These results demonstrate that effective robot control requires a more conservative parameter configuration than typically used in conversational or creative LLM applications. The optimal parameter region we identified strikes a crucial balance: the moderate temperature value provides enough variability for the system to handle unexpected situations, while the low top-p value ensures consistency in the generated instructions, maintaining the logical coherence necessary for complex multi-robot operations [9,27].

The heat map in Figure 11 showcases the system’s traversal and task allocation abilities across designated zones in the Unreal Engine environment.

The brightest trails indicate optimal routes for collaborative robot activities. Deviations suggest exploratory patterns for locating objects or obstacle avoidance behaviors.

4.5. Running Cost and Scalability

Figure 12 illustrates the cost-effectiveness and scalability of the project’s approach throughout its development phases. The graph demonstrates that testing remained inexpensive at a small scale and, crucially, costs stayed manageable even as the project’s complexity increased significantly.

In the early stages, when work focused on single-robot scenarios, monthly costs were minimal. As the project progressed to multi-robot collaborative testing, expenses increased modestly. Even during the most intensive phase of large-scale testing - involving simultaneous execution of hundreds of commands across multiple robots - the running costs remained surprisingly reasonable. This cost trajectory underscores the methodology’s affordable scalability, with the overall cost remaining under $12 throughout the entire project duration. The ability to conduct comprehensive simulations and assessments without incurring prohibitive overheads is a testament to the efficiency of the chosen approach. It suggests that further scaling of the project would likely remain economically viable, opening up possibilities for even more complex multi-robot scenarios in future research.

5. Limitations

Our evaluation of LLMBot reveals several critical limitations that warrant consideration for real-world deployment. The system’s reliance on large language models introduces challenges with hallucination and factual consistency, with approximately 12% of generated task plans containing logical inconsistencies or physically impossible actions [26]. This directly impacts the reliability of autonomous operations in safety-critical environments. Furthermore, the current implementation faces significant challenges in bridging the simulation-to-reality gap. While our simulation environment demonstrates the system’s potential, it makes several idealized assumptions about sensor reliability, navigation accuracy, and manipulation capabilities that do not account for critical real-world factors such as sensor noise, mechanical tolerances, and environmental uncertainties [4].

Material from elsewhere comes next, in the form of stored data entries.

(** * SessionCast agent: relay links, capture scheduler, orchestrator

    A shallow embedding of the connection and session-orchestration core
    of the SessionCast agent (src/agent/websocket.ts, api-client.ts,
    session-handler.ts, runner.ts, with the text functions of
    tmux-executor.ts and the admission check of exec-service.ts), and
    the properties of its specification that were checked against it.

    Conventions.
    - Objects are records; a method is a function from the state before
      the call to the state after it.
    - What a method asks of its environment ([Date.now()],
      [Math.random()], whether [new WebSocket] or [ws.send] throws, what
      the tmux capability returns) is an explicit argument.
    - Sockets and timers live in a small world next to the object that
      owns them: a handler registered with [ws.on] or [setTimeout] is run
      by the matching event of the step function.
    - A string of the model is a sequence of 8-bit characters. Screen
      contents are the UTF-8 bytes of the captured text, and so is the
      text [parseInt] reads; session names are taken one code unit per
      character.
    - A [Map] is the list of its entries in insertion order. *)

From Stdlib Require Import ZArith Lia Ascii.
From stdpp Require Import gmap strings list fin_maps pretty.

Local Open Scope Z_scope.
Local Set Warnings "-register-all,-clear-no-such-hyp".

(** ** IEEE-754 doubles, as far as the backoff arithmetic needs them

    Every number that occurs in [Math.random() * delay * 0.5] and in
    [delay + jitter] is a non-negative multiple of 2^-54 far inside the
    normal range, so it is represented exactly by the integer
    [x * 2^54]. Rounding to nearest, ties to even, to a 53-bit
    significand acts on that integer. *)
Module Double.

Definition PRECISION : Z := 53.
Definition SCALE : Z := 54.

(** Number of low bits that do not fit in the significand. *)
Definition excess (x : Z) : Z := Z.log2 x + 1 - PRECISION.

(** Round to nearest representable value, ties to even. *)
Definition round (x : Z) : Z :=
  let s := excess x in
  if s <=? 0 then x
  else
    let q := x / 2 ^ s in
    let r := x mod 2 ^ s in
    let half := 2 ^ (s - 1) in
    let q' := if (half <? r) || ((r =? half) && Z.odd q) then q + 1 else q in
    q' * 2 ^ s.

(** The double of an integer below 2^53. *)
Definition of_int (n : Z) : Z := n * 2 ^ SCALE.

(** [Math.random()]: 53 random bits [k] scaled by 2^-53. *)
Definition random (k : Z) : Z := 2 * k.

(** [x * n] for an integer-valued double [n]. *)
Definition mul_int (x n : Z) : Z := round (x * n).

(** [x * 0.5]: exact. *)
Definition halve (x : Z) : Z := x / 2.

(** [x + y]. *)
Definition add (x y : Z) : Z := round (x + y).

(** [Math.floor(x)]. *)
Definition floor (x : Z) : Z := x / 2 ^ SCALE.

End Double.

(** ** Wire messages (types.ts) *)

Record Message := mkMessage {
  type : string;
  role : option string;
  session : option string;
  payload : option string;
  meta : option (gmap string string)
}.

Record AgentConfig := mkConfig {
  machineId : string;
  relay : string;
  token : string
}.

(** A template placeholder [${x}] prints a missing value as "undefined". *)
Definition tmpl (x : option string) : string := default "undefined" x.

(** JavaScript truthiness of an optional string. *)
Definition truthy (x : option string) : bool :=
  match x with
  | Some s => negb (String.eqb s "")
  | None => false
  end.

(** [buf.toString('base64')]. *)
Module Base64.

Definition alphabet : string :=
  "ABCDEFGHIJKLMNOPQRSTUVWXYZabcdefghijklmnopqrstuvwxyz0123456789+/".

Definition digit (n : N) : ascii :=
  match String.get (N.to_nat n) alphabet with
  | Some c => c
  | None => "="%char
  end.

Definition code (c : ascii) : N := Ascii.N_of_ascii c.

Definition cons4 (a b c d : ascii) (s : string) : string :=
  String a (String b (String c (String d s))).

Fixpoint encode (data : string) : string :=
  match data with
  | EmptyString => EmptyString
  | String a EmptyString =>
      let x := code a in
      cons4 (digit (x / 4)) (digit ((x mod 4) * 16)) "=" "=" EmptyString
  | String a (String b EmptyString) =>
      let x := code a in
      let y := code b in
      cons4 (digit (x / 4)) (digit ((x mod 4) * 16 + y / 16))
            (digit ((y mod 16) * 4)) "=" EmptyString
  | String a (String b (String c rest)) =>
      let x := code a in
      let y := code b in
      let z := code c in
      cons4 (digit (x / 4)) (digit ((x mod 4) * 16 + y / 16))
            (digit ((y mod 16) * 4 + z / 64)) (digit (z mod 64))
            (encode rest)
  end%N.

End Base64.

(** ** What the environment supplies to one handler run *)

Record Env := mkEnv {
  Date_now : Z;               (* Date.now(), milliseconds *)
  Math_random : Z;            (* the 53 bits of Math.random() *)
  WebSocket_ok : bool;        (* false: [new WebSocket(url)] throws *)
  ws_send_ok : bool;          (* false: [ws.send(data)] throws *)
  gzipSync : string -> option string   (* None: zlib.gzipSync throws *)
}.

(** ** Sockets of the ws library and Node timers *)
Module Runtime.

Inductive ReadyState := CONNECTING | OPEN | CLOSING | CLOSED.

Record Socket := mkSocket { socket_id : nat; readyState : ReadyState }.

(** The two closures the client hands to [setTimeout]. *)
Inductive Callback :=
| CbScheduleReconnect      (* () => this.scheduleReconnect() *)
| CbConnect.               (* () => { if (!isConnected && !destroyed) connect() } *)

Record Timer := mkTimer { timer_id : nat; due : Z; callback : Callback }.

Definition remove_timer (id : nat) (ts : list Timer) : list Timer :=
  List.filter (fun t => negb (Nat.eqb (timer_id t) id)) ts.

Definition socket_state (id : nat) (ss : list Socket) : option ReadyState :=
  readyState <$> List.find (fun s => Nat.eqb (socket_id s) id) ss.

(** The socket [id] moves along [f]. *)
Definition transition (id : nat) (f : ReadyState -> ReadyState)
    (ss : list Socket) : list Socket :=
  List.map (fun s => if Nat.eqb (socket_id s) id
                     then mkSocket id (f (readyState s)) else s) ss.

(** the handshake completes *)
Definition opened (st : ReadyState) : ReadyState :=
  match st with CONNECTING => OPEN | _ => st end.

(** [ws.close()]: a socket that is connecting or open starts closing *)
Definition closing (st : ReadyState) : ReadyState :=
  match st with CONNECTING | OPEN => CLOSING | _ => st end.

(** the connection is gone *)
Definition closed (st : ReadyState) : ReadyState := CLOSED.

The system’s sequential task execution model, where robots must complete their current task before receiving new instructions or feedback, presents significant limitations for dynamic environments [1]. This rigid approach prevents real-time adaptation to changing conditions or emergency situations, potentially compromising both efficiency and safety. The lack of continuous monitoring and adaptive replanning capabilities restricts the system’s applicability in unpredictable real-world scenarios, particularly when dealing with complex multi-agent interactions or dynamic environments.

6. Conclusions and Future Work

LLMBot represents a significant advance in natural language-driven robotic control, demonstrating the potential of large language models to bridge the gap between human intent and robotic execution. Our framework achieves substantial improvements over traditional approaches, maintaining comparable task success rates while reducing computational overhead by 45%. The scalable architecture enables natural language interaction without extensive domain-specific training, significantly reducing development costs and implementation time.

Future development of LLMBot will focus on three primary research directions. First, enhancing system robustness through the integration of Retrieval-Augmented Generation techniques to reduce hallucination rates [28] and developing continuous monitoring systems capable of detecting and correcting execution errors within 500ms. Second, implementing real-world validation through migration to the ROS2 framework [29] and developing robust perception systems capable of handling sensor noise and environmental uncertainty. This phase will include comprehensive testing in controlled real-world environments with success criteria aligned with our simulation benchmarks.

Long-term research objectives include the integration of Hierarchical Task Networks for more efficient complex task decomposition [23], development of real-time replanning capabilities, and implementation of experience-based learning to improve task success rates by 15% over baseline performance [30]. We envision extending the system to handle multi-robot scenarios with dynamic task allocation and integration with existing industrial automation systems, though these advances will require significant research in distributed planning and execution frameworks.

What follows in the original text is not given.